Throughout the RAC’s history, we have learned that drawing from texts allows us to speak powerfully with the weight of our tradition’s unique language. Today, we look around us and see racial and economic injustices magnified due to the COVID-19 pandemic and communities across the world peacefully protesting to affirm the humanity of black lives. We know we will continue to look to our textual tradition to guide our path forward.

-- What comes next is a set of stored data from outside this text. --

(** * Telraam data collector: merge, storage and collection pipeline

    A shallow embedding of [src/services/Storage.ts], [src/collector.ts] and
    [src/services/PathManager.ts], together with models of the collaborators
    whose sources are not available ([DataMerger], [FileService], the API
    client) and of Node's POSIX [path], and the properties of the
    collection-merge pipeline. *)

From Stdlib Require Import Ascii String QArith.
From stdpp Require Import gmap strings list fin_maps sorting pretty.

Local Open Scope string_scope.
Local Open Scope list_scope.
Local Open Scope nat_scope.

(** ** Lexicographic order on strings and on (date, hour) keys *)

Definition str_le (s1 s2 : string) : Prop := String.leb s1 s2 = true.

#[global] Instance str_le_dec s1 s2 : Decision (str_le s1 s2).
Proof. unfold str_le. apply _. Defined.

(** The natural key of a reading is the pair (date, hour). *)
Definition ReadingKey : Type := string * nat.

Definition key_leb (k1 k2 : ReadingKey) : bool :=
  match String.compare k1.1 k2.1 with
  | Lt => true
  | Eq => Nat.leb k1.2 k2.2
  | Gt => false
  end.

Definition key_le (k1 k2 : ReadingKey) : Prop := key_leb k1 k2 = true.

#[global] Instance key_le_dec k1 k2 : Decision (key_le k1 k2).
Proof. unfold key_le. apply _. Defined.

(** Strictly earlier: an earlier date, or the same date and an earlier hour. *)
Definition key_lt (k1 k2 : ReadingKey) : Prop :=
  String.ltb k1.1 k2.1 = true ∨ (k1.1 = k2.1 ∧ k1.2 < k2.2).

Definition str_lt (s1 s2 : string) : Prop := String.ltb s1 s2 = true.

(** ** Generic keyed merge

    Modelled from the spec: the merge scheme of [DataMerger], whose source is
    missing. A map keyed by the natural key is filled from [existing], every
    item of [incoming], in order, overwrites the entry at its key, and the
    values are returned sorted ascending by key. *)

Section KeyedMerge.
Context {K : Type} `{Countable K} {V : Type}.
Variable key : V → K.
Variable le : relation K.
Context `{∀ k1 k2, Decision (le k1 k2)}.

(** [map.set(key(v), v)] for every [v] of [l], in order. *)
Definition setAll (l : list V) (m : gmap K V) : gmap K V :=
  foldl (λ acc v, <[key v := v]> acc) m l.

(** [Array.from(map.values()).sort(byKey)]. *)
Definition sortedValues (m : gmap K V) : list V :=
  merge_sort (λ a b, le (key a) (key b)) (map_to_list m).*2.

Definition mergeByKey (existing incoming : list V) : list V :=
  sortedValues (setAll incoming (setAll existing ∅)).

(** The last item of [l] that carries key [k]. *)
Definition lastWithKey (k : K) (l : list V) : option V :=
  last (filter (λ v, key v = k) l).

(** The items of [l] that carry key [k]. *)
Definition withKey (k : K) (l : list V) : list V :=
  filter (λ v, key v = k) l.

(** Every value of the map is stored under its own key. *)
Definition keyed (m : gmap K V) : Prop := ∀ k v, m !! k = Some v → key v = k.
End KeyedMerge.

(** ** Data model

    Modelled from the spec: the records of types.ts, whose source is missing;
    the fields follow the spec's data model and the JSON layout of the
    README. Counts are integers, uptime and v85 rationals. *)

(** The twelve counting fields shared by hourly readings and daily rollups. *)
Record Counts := {
  heavy : Z; car : Z; bike : Z; pedestrian : Z;
  heavy_lft : Z; car_lft : Z; bike_lft : Z; pedestrian_lft : Z;
  heavy_rgt : Z; car_rgt : Z; bike_rgt : Z; pedestrian_rgt : Z
}.

Definition counts_zero : Counts :=
  {| heavy := 0; car := 0; bike := 0; pedestrian := 0;
     heavy_lft := 0; car_lft := 0; bike_lft := 0; pedestrian_lft := 0;
     heavy_rgt := 0; car_rgt := 0; bike_rgt := 0; pedestrian_rgt := 0 |}%Z.

Definition counts_add (a b : Counts) : Counts :=
  {| heavy := heavy a + heavy b; car := car a + car b;
     bike := bike a + bike b; pedestrian := pedestrian a + pedestrian b;
     heavy_lft := heavy_lft a + heavy_lft b; car_lft := car_lft a + car_lft b;
     bike_lft := bike_lft a + bike_lft b;
     pedestrian_lft := pedestrian_lft a + pedestrian_lft b;
     heavy_rgt := heavy_rgt a + heavy_rgt b; car_rgt := car_rgt a + car_rgt b;
     bike_rgt := bike_rgt a + bike_rgt b;
     pedestrian_rgt := pedestrian_rgt a + pedestrian_rgt b |}%Z.

Module TrafficDataPoint.
Record t := {
  date : string;
  hour : nat;
  uptime : Q;
  counts : Counts;
  direction : Z;
  timezone : string;
  v85 : option Q
}.
Definition key (p : t) : ReadingKey := (date p, hour p).
End TrafficDataPoint.

Module DailyEntry.
Record t := {
  date : string;
  totals : Counts;
  uptime : Q;
  hours_covered : nat
}.
End DailyEntry.

Module MonthlyData.
Record t := {
  device_id : string;
  month : string;
  data : list TrafficDataPoint.t;
  lastUpdated : string
}.
End MonthlyData.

We hope all, in our movement and beyond, find ways for the beit midrash to inspire the pursuit of justice.

Tyler Dratch was the 2019-2020 Torah, Text, and Tradition Coordinator at the Religious Action Center of Reform Judaism and a rabbinical student at Hebrew College in Newton, MA.

Shira M. Zemel is the Director of Youth Leadership Development at the Religious Action Center of Reform Judaism and a longtime member of Temple Micah in Washington, D.C.